A worker ant goes back to school

Kata Alvidrez

Fresh packs of notebook paper, three-ring binders in fashion colors, and multi-colored Pilot rollerball pens … “Things you need, stuff you want!”

Passing through the Memorial Union bookstore last week, the frenzied expressions of parents and students reminded me of my own “Back to School” buying rituals: always last minute, always frantic, but I just had to have that stuff.

As my friend Cole likes to say, “Frenzy is a handy replacement for planning.”

Didn’t these people know they were going back to school before this weekend?

Ever see ants run around in a frenzy? No, because they are instinctually programmed with a plan. They don’t even have to learn how to do it.

Speaking of plans, is anyone else here starting college without a real plan?

Sure, you want to get an education, earn a degree, and yes, learn a skill or a trade with which to make money, right?

But these are general goals, like saying, “I want to go to Hy-Vee to buy food.”

Well, no kidding, but shouldn’t we be more specific?

When I was in college for the first time, my only plan was to get a degree — something I viewed as a passport to complete autonomy. It worked.

A month after graduation I was making good money and I had complete freedom. It was wonderful until I got used to having money and, of course, spending money because then I wanted and needed more money.

Suddenly I was married to my job, a job I only accepted in the first place because they offered so much money.

Oh, sure, it was fun for awhile, but there is nothing like a 40-hour week, year after year, to take the fun out of what you’re doing.

Even the best pizza will lose its appeal 15 days in a row later.

My brother Dave accuses me of exaggerating, but that is basically how I define my life between March 1976, when I graduated from college, until June 1998, when I was accepted into the graduate English program here at Iowa State.

Twenty-two years of work (and spending) that I didn’t even plan on.

I did squeeze in a short marriage, raised a child, did a stint in the Peace Corps, moved and changed jobs a couple hundred times, and made probably $700-800K income, but what do I have to show for it today? Financially, zip.

Why? Because college didn’t teach me anything about “flourishing” in the world; it simply gave me a gilded permission slip to enter the rat race. Why didn’t anybody teach me about planning?

Dave, who studied business and makes over $100K, argues that this is not the “job” of colleges.

I’ve argued that learning how to flourish in the work world — how to balance work and life, avoid the debt trap, invest intelligently for the future — is essential to the pursuit of happiness.

Who else is going to teach us? Any volunteers? High school teachers? Parents?

Okay, the silence is deafening here. Will no one teach us how to plan for the future? No.
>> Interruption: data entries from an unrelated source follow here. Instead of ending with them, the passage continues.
(* ===== verification/RbtreeSamples.v ===== *)
(** Concrete red-black trees, where the theorems of the files before apply. *)

From Stdlib Require Import Sorting.Sorted.
From S2P Require Import Prelude Dname DnameProofs Namedb NamedbProofs Rbtree RbtreeShape RbtreeBalance RbtreeInsert RbtreeOrder RbtreeWalk RbtreeRepair RbtreeSwap RbtreeDelete RbtreeNames.

(** Numbers as keys: 2, 4, 6 and 8 in the tree, 5 beside it. *)
Definition by_value (a b : Z) : res Z := Ok (a - b).
Definition any (k : Z) : Prop := True.
Definition four : @tree Z unit :=
  Node BLACK (Node BLACK Leaf 1 (2, tt) Leaf) 2 (4, tt) (Node BLACK Leaf 3 (6, tt) (Node RED Leaf 4 (8, tt) Leaf)).
Definition four_nodes : gmap Z (@rbnode Z unit) :=
  {[ -1 := rbtree_null_node;
     1 := mkrbnode 2 (-1) (-1) (Some (2, tt)) BLACK; 2 := mkrbnode (-1) 1 3 (Some (4, tt)) BLACK;
     3 := mkrbnode 2 (-1) 4 (Some (6, tt)) BLACK; 4 := mkrbnode 3 (-1) (-1) (Some (8, tt)) RED;
     5 := mkrbnode 0 0 0 (Some (5, tt)) BLACK ]}.
Definition four_tree : rbtree := mkrbtree four_nodes 2 4.

Lemma by_value_ok a b : any a -> any b -> by_value a b = Ok (Z.sub (id a) (id b)).
Proof. done. Qed.
Lemma four_holds : holds id Z.sub any four_tree (elems four).
Proof.
  split; [exists four; split_and!; [|split; [done|by exists 2%nat, 1%nat; split_and!; try (exists 0%nat)]|done]| |done].
  - split; try by vm_compute. apply (bool_decide_unpack _). by vm_compute.
  - split; [|by repeat constructor]. repeat constructor; by vm_compute.
Qed.

Lemma rbtree_search_bound_witness : exists r, find_rounds by_value 5 8 four_tree = Ok (r, four_tree) /\
  rbtree_find_less_equal by_value 8 four_tree = Ok (r, four_tree) /\ located id Z.sub 8 (elems four) r.1 r.2.
Proof. exact (rbtree_search_bound id Z.sub any by_value by_value_ok four_tree (elems four) 8 four_holds I). Defined.

Lemma rbtree_insert_witness : exists r s', rbtree_insert by_value 5 four_tree = Ok (r, s') /\
  match r with
  | None => s' = four_tree /\ exists p, located id Z.sub 5 (elems four) true (Some p)
  | Some p => p = 5 /\ exists lo hi, elems four = lo ++ hi /\ Forall (below id Z.sub 5) lo /\ Forall (above id Z.sub 5) hi /\
      holds id Z.sub any s' (lo ++ (5, (5, tt)) :: hi) /\ kept four_tree s' (lo ++ (5, (5, tt)) :: hi)
  end.
Proof.
  refine (rbtree_insert_correct id Z.sub any by_value by_value_ok four_tree (elems four) 5 (mkrbnode 0 0 0 (Some (5, tt)) BLACK) (5, tt) four_holds _ _ _ _ _);
    [by vm_compute|done|done|done|]. apply (bool_decide_unpack _). by vm_compute.
Defined.

Lemma rbtree_delete_witness : exists r s', rbtree_delete by_value 4 four_tree = Ok (r, s') /\
  match r with
  | None => s' = four_tree /\ exists q, located id Z.sub 4 (elems four) false q
  | Some p => exists lo i hi, elems four = lo ++ (p, i) :: hi /\ id i.1 = 4 /\ holds id Z.sub any s' (lo ++ hi) /\
      kept four_tree s' (elems four) /\ rb_nodes s' !! p = Some (detached i)
  end.
Proof. exact (rbtree_delete_correct id Z.sub any by_value by_value_ok four_tree (elems four) 4 four_holds I). Defined.

Lemma rbtree_walk_witness : rbtree_first four_tree = Ok (1, four_tree) /\ rbtree_last four_tree = Ok (4, four_tree) /\
  rbtree_next 2 four_tree = Ok (3, four_tree) /\ rbtree_previous 2 four_tree = Ok (1, four_tree).
Proof.
  destruct (rbtree_walk_correct id Z.sub any four_tree (elems four) four_holds) as (H1 & H2 & H3). split; [exact H1|]. split; [exact H2|].
  exact (H3 [(1, (2, tt))] 2 (4, tt) [(3, (6, tt)); (4, (8, tt))] eq_refl).
Defined.

(** What the code does there: the root that goes has its place taken by the
    next node, and a black leaf that goes makes for a rotation. *)
Definition run_on {A} (m : @ST (@rbtree Z unit) A) (s : rbtree) : rbtree := match m s with Ok (_, s') => s' | _ => s end.
Example four_without_4 : let s := run_on (rbtree_delete by_value 4) four_tree in
  rb_root s = 3 /\ rb_count s = 3 /\ rb_nodes s !! 3 = Some (mkrbnode (-1) 1 4 (Some (6, tt)) BLACK) /\
  rb_nodes s !! 4 = Some (mkrbnode 3 (-1) (-1) (Some (8, tt)) BLACK).
Proof. by vm_compute. Qed.
Example four_without_2 : let s := run_on (rbtree_delete by_value 2) four_tree in
  rb_root s = 3 /\ rb_count s = 3 /\ rb_nodes s !! 3 = Some (mkrbnode (-1) 2 4 (Some (6, tt)) BLACK) /\
  rb_nodes s !! 2 = Some (mkrbnode 3 (-1) (-1) (Some (4, tt)) BLACK).
Proof. by vm_compute. Qed.

(** A tree of one name. *)
Definition com : name := [[99; 111; 109]].
Definition one_name : names_tree := tree_insert tree_create (of_labels com) 7.
Lemma rbtree_names_witness :
  (tree_contents one_name !! [] = None -> tree_contents (tree_insert one_name (of_labels []) 3) = <[[] := 3]> (tree_contents one_name)) /\
  tree_contents (tree_delete one_name (of_labels [])) = delete [] (tree_contents one_name) /\
  tree_search one_name (of_labels []) = tree_contents one_name !! [] /\
  match tree_contents one_name !! [] with
  | Some q => tree_find_less_equal one_name (of_labels []) = (true, Some q)
  | None => exists r, tree_find_less_equal one_name (of_labels []) = (false, r) /\ greatest_below (tree_contents one_name) [] r
  end /\
  greatest_below (tree_contents one_name) [] (tree_previous one_name (of_labels [])) /\
  least_above (tree_contents one_name) [] (tree_next one_name (of_labels [])).
Proof. apply (rbtree_names_refine one_name [] 3). split; [constructor|done]. Defined.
My own theory is that not everyone is supposed to flourish. Simply think of your future, working-self as a silent, worker ant who works diligently to support the queen — who by the way, just sits around getting fat.

In order to keep the system working smoothly, we worker ants must work consistently, dependably. And the only way to maintain this status quo is to keep us hungry: that is, wanting more than we have, more than we can afford, more than we really need.

Because I’m one of the slower-witted working ants, it took me years to figure this out. But finally, two months ago, I broke out of worker ant prison: I quit my job. Not that the queen will miss my minor contributions, but somehow I feel vindicated.

I did give up my comfy house and $35K a year spending money. I won’t be taking any vacations to Hawaii in the near future and I will just have to make do without that $17K 1998 Volkswagen I like so much.

No more fancy rollerball pens and, sigh, no more expensive micro-brews to cool my palate. But the quality of my life will be measured differently from now on.

No, I still don’t have a plan, per se, but how many of us do? Maybe I’ll just stay here, refuse to return to the ant hill.

What other life occupation allows you to dedicate yourself to learning on a 24-hour basis?

Every day is a new adventure in human relations, social history, contemporary thought … quite possibly better than micro-brew.

Dave says, “Those were the best years of my life.” Too bad he loves his job; he could be living in the best years of his life instead of reminiscing about them.


Kata Alvidrez is a graduate student in English from Los Angeles, Calif.